[EXERCISE REQUIREMENTS]
Start at the line below containing "(* obby-proto/src/isupport.rs 223-226" and stop at the line containing "let types := match". Repeat every line of that stretch exactly, and nothing outside it.

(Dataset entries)
(** [split_at] of the first character that is not a prefix; the offsets of
    [char_indices] are character boundaries, so cutting the text there is cutting
    the characters. *)
(* obby-proto/src/isupport.rs 70-80 Prefix::split *)
Fixpoint split (p : t) (entry : text) : text * text :=
  match entry with
  | c :: rest =>
      if contains_char c (chars p) then
        let '(a, b) := split p rest in (c :: a, b)
      else ([], entry)
  | [] => ([], [])
  end.
End Prefix.

Module ChanModes.
(* obby-proto/src/isupport.rs 83-97 ChanModes *)
Record t := mk { list_ : text; always_arg : text; arg_on_set : text; flag : text }.

#[global] Instance t_eq_dec : EqDecision t.
Proof. solve_decision. Defined.

(* obby-proto/src/isupport.rs 99-108 Default for ChanModes *)
Definition default : t := mk "b" "k" "l" "imnpst".

(* obby-proto/src/isupport.rs 110-121 ChanModes::parse *)
Definition parse (value : text) : t :=
  let parts := split_char chCOMMA value in
  let next i := option.default [] (parts !! i) in
  mk (next 0%nat) (next 1%nat) (next 2%nat) (next 3%nat).
End ChanModes.

(** The escape marker, a backslash and an [x]. *)
Definition escape_marker : text := [chBSLASH; 120%N].

(** [str::get(2..4)] and [get(4..)] of a text that starts with the marker: the two
    characters after it if they are one byte each (a range that cuts a character, or
    runs past the end, gives [None]). A two-byte character also fills the range, but
    [from_str_radix] refuses it, as it refuses the two bytes of nothing. *)
Definition hex_pair (after : text) : option (text * text) :=
  match after with
  | a :: b :: rest => if (a <? 128)%N && (b <? 128)%N then Some ([a; b], rest) else None
  | _ => None
  end.

(* obby-proto/src/isupport.rs 290-305 unescape *)
Fixpoint unescape_loop (fuel : nat) (rest : text) : text :=
  match fuel with
  | O => []
  | S fuel =>
      match find_str escape_marker rest with
      | None => rest
      | Some (before, from) =>
          let after := drop 2 from in
          match ('(h, after4) ← hex_pair after; byte ← parse_u8_hex h; Some (byte, after4)) with
          | Some (byte, after4) => before ++ Z.to_N byte :: unescape_loop fuel after4
          | None => before ++ escape_marker ++ unescape_loop fuel after
          end
      end
  end.
(* obby-proto/src/isupport.rs 282-305 unescape *)
Definition unescape (value : text) : text :=
  match find_str escape_marker value with
  | None => value
  | Some _ => unescape_loop (S (length value)) value
  end.

Module Token.
(* obby-proto/src/isupport.rs 135-146 Token *)
Record t := mk { name : text; value : option text; removed : bool }.
End Token.

Module Isupport.
(* obby-proto/src/isupport.rs 124-133 Isupport *)
Record t := mk {
  tokens : gmap text (option text);
  casemapping : Casemapping.t;
  prefix : Prefix.t;
  chanmodes : ChanModes.t;
  chantypes : text;
  statusmsg : text;
}.
Definition default : t :=
  mk ∅ Casemapping.default Prefix.default ChanModes.default [] [].

(* obby-proto/src/isupport.rs 194-216 Isupport::recompute *)
Definition recompute (name : text) (value : option text) (s : t) : t :=
  let 'mk tokens casemapping prefix chanmodes chantypes statusmsg := s in
  if decide (name = "CASEMAPPING") then
    mk tokens (from_option Casemapping.parse Casemapping.default value)
       prefix chanmodes chantypes statusmsg
  else if decide (name = "PREFIX") then
    mk tokens casemapping
       (match value ≫= Prefix.parse with
        | Some p => p
        | None => match value with None => Prefix.default | Some _ => prefix end
        end) chanmodes chantypes statusmsg
  else if decide (name = "CHANMODES") then
    mk tokens casemapping prefix (from_option ChanModes.parse ChanModes.default value)
       chantypes statusmsg
  else if decide (name = "CHANTYPES") then
    mk tokens casemapping prefix chanmodes (option.default [] value) statusmsg
  else if decide (name = "STATUSMSG") then
    mk tokens casemapping prefix chanmodes chantypes (option.default [] value)
  else s.

Definition set_tokens (tokens : gmap text (option text)) (s : t) : t :=
  mk tokens (casemapping s) (prefix s) (chanmodes s) (chantypes s) (statusmsg s).

(* obby-proto/src/isupport.rs 148-192 Isupport::apply *)
Definition apply (token : text) (s : t) : t * Token.t :=
  match strip_prefix_char chMINUS token with
  | Some n =>
      let n := option.default n (head (split_char chEQ n)) in
      (recompute n None (set_tokens (delete n (tokens s)) s), Token.mk n None true)
  | None =>
      match split_once chEQ token with
      | None =>
          (recompute token None (set_tokens (<[token:=None]> (tokens s)) s),
           Token.mk token None false)
      | Some (n, raw) =>
          let '(n, v) :=
            match strip_suffix_char chPLUS n with
            | Some n => (n, option.default [] (mjoin (tokens s !! n)) ++ unescape raw)
            | None => (n, unescape raw)
            end in
          (recompute n (Some v) (set_tokens (<[n:=Some v]> (tokens s)) s),
           Token.mk n (Some v) false)
      end
  end.

(* obby-proto/src/isupport.rs 218-221 Isupport::get *)
Definition get (s : t) (name : text) : option (option text) := tokens s !! name.
(* obby-proto/src/isupport.rs 223-226 Isupport::has *)
Definition has (s : t) (name : text) : bool := bool_decide (is_Some (tokens s !! name)).
(* obby-proto/src/isupport.rs 228-231 Isupport::number *)
Definition number (s : t) (name : text) : option Z := value ← get s name; value ≫= parse_u32.
(* obby-proto/src/isupport.rs 238-241 Isupport::fold *)
Definition fold (s : t) (name : text) : CaseFolded := Casemapping.fold (casemapping s) name.
(* obby-proto/src/isupport.rs 253-264 Isupport::is_channel *)
Definition is_channel (s : t) (name : text) : bool :=
  let types := match chantypes s with [] => lit "#&" | types => types end in
  match name with c :: _ => contains_char c types | [] => false end.
(* obby-proto/src/isupport.rs 266-269 Isupport::is_statusmsg *)
Definition is_statusmsg (s : t) (c : char) : bool := contains_char c (statusmsg s).
(* obby-proto/src/isupport.rs 271-279 Isupport::targmax *)
Definition targmax (s : t) (command : text) : option Z :=
  value ← mjoin (get s "TARGMAX");
  '(_, (_, limit)) ← list_find (λ p, eq_ignore_ascii_case p.1 command = true)
                       (omap (split_once chCOLON) (split_char chCOMMA value));
  parse_u32 limit.
End Isupport.

Example isupport_example :
  let s := (Isupport.apply "PREFIX=(qaohv)~&@%+" Isupport.default).1 in
  Prefix.split (Isupport.prefix s) "&@nick" = (lit "&@", lit "nick")
  ∧ Prefix.mode_for_char (Isupport.prefix s) 38%N = Some 97%N.
Proof. by vm_compute. Qed.

(** ** The typed views *)

(** What the raw tokens say a view must be. [PREFIX] alone may differ: a malformed
    value keeps the prefixes that were there, which [prefix_in_force] follows. *)
Record typed_views (s : Isupport.t) : Prop := {
  view_casemapping : Isupport.casemapping s =
    from_option Casemapping.parse Casemapping.default (mjoin (Isupport.get s "CASEMAPPING"));
  view_chanmodes : Isupport.chanmodes s =
    from_option ChanModes.parse ChanModes.default (mjoin (Isupport.get s "CHANMODES"));
  view_chantypes : Isupport.chantypes s = default [] (mjoin (Isupport.get s "CHANTYPES"));
  view_statusmsg : Isupport.statusmsg s = default [] (mjoin (Isupport.get s "STATUSMSG"));
  view_prefix : match mjoin (Isupport.get s "PREFIX") with
    | None => Isupport.prefix s = Prefix.default
    | Some v => ∀ p, Prefix.parse v = Some p → Isupport.prefix s = p
    end;
  view_paired : length (Prefix.modes (Isupport.prefix s)) = length (Prefix.chars (Isupport.prefix s))
                ∧ Prefix.modes (Isupport.prefix s) ≠ [];
}.

Lemma prefix_parse_paired v p :
  Prefix.parse v = Some p → length (Prefix.modes p) = length (Prefix.chars p) ∧ Prefix.modes p ≠ [].
Proof.
  unfold Prefix.parse. intros (inner & _ & ([m c] & _ & H)%bind_Some)%bind_Some.
  case_decide; [done|]. simplify_eq/=. split; [|tauto]. destruct (decide (length m = length c)); tauto.
Qed.

Lemma tokens_recompute n v s : Isupport.tokens (Isupport.recompute n v s) = Isupport.tokens s.
Proof. destruct s. unfold Isupport.recompute. by repeat case_decide. Qed.
(* ===== verification/Format.v ===== *)
(** * Formatting codes and CTCP (src/crates/obby-proto/src/format.rs)

    A message body is a run of characters with toggles and colour codes mixed in;
    [parse_spans] cuts it into styled spans. The peekable iterator of the source is
    the text still to be read, a probe that is dropped is a rest that is not
    returned. *)
From S2P Require Import Prelude.

Module Format.
(* obby-proto/src/format.rs 14-23 control characters *)
Definition BOLD : char := 2%N.
Definition ITALIC : char := 29%N.
Definition UNDERLINE : char := 31%N.
Definition STRIKETHROUGH : char := 30%N.
Definition MONOSPACE : char := 17%N.
Definition REVERSE : char := 22%N.
Definition RESET : char := 15%N.
Definition COLOUR : char := 3%N.
Definition HEX_COLOUR : char := 4%N.
Definition CTCP_DELIM : char := 1%N.

(* obby-proto/src/format.rs 32-37 Colour *)
Inductive Colour := Numbered (n : Z) | Hex (r g b : Z).
#[global] Instance colour_eq_dec : EqDecision Colour.
Proof. solve_decision. Defined.

(* obby-proto/src/format.rs 92-103 Style *)
Record Style := mkStyle { emphasis : Z; foreground : option Colour; background : option Colour }.
#[global] Instance style_eq_dec : EqDecision Style.
Proof. solve_decision. Defined.
Definition default_style : Style := mkStyle 0 None None.

(** The bit a toggle character flips, [Emphasis::BOLD] to [Emphasis::REVERSE]. *)
(* obby-proto/src/format.rs 48-54 Emphasis *)
Definition emphasis_bit (c : char) : option Z :=
  if decide (c = BOLD) then Some 1
  else if decide (c = ITALIC) then Some 2
  else if decide (c = UNDERLINE) then Some 4
  else if decide (c = STRIKETHROUGH) then Some 8
  else if decide (c = MONOSPACE) then Some 16
  else if decide (c = REVERSE) then Some 32
  else None.
(* obby-proto/src/format.rs 56-85 Emphasis::bold *)
Definition has_emphasis (e bit : Z) : bool := negb (Z.land e bit =? 0).
(* obby-proto/src/format.rs 87-89 Emphasis::toggle *)
Definition toggle (bit : Z) (s : Style) : Style :=
  mkStyle (Z.lxor (emphasis s) bit) (foreground s) (background s).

[COMPLETED EXERCISE]
(* obby-proto/src/isupport.rs 223-226 Isupport::has *)
Definition has (s : t) (name : text) : bool := bool_decide (is_Some (tokens s !! name)).
(* obby-proto/src/isupport.rs 228-231 Isupport::number *)
Definition number (s : t) (name : text) : option Z := value ← get s name; value ≫= parse_u32.
(* obby-proto/src/isupport.rs 238-241 Isupport::fold *)
Definition fold (s : t) (name : text) : CaseFolded := Casemapping.fold (casemapping s) name.
(* obby-proto/src/isupport.rs 253-264 Isupport::is_channel *)
Definition is_channel (s : t) (name : text) : bool :=
  let types := match chantypes s with [] => lit "#&" | types => types end in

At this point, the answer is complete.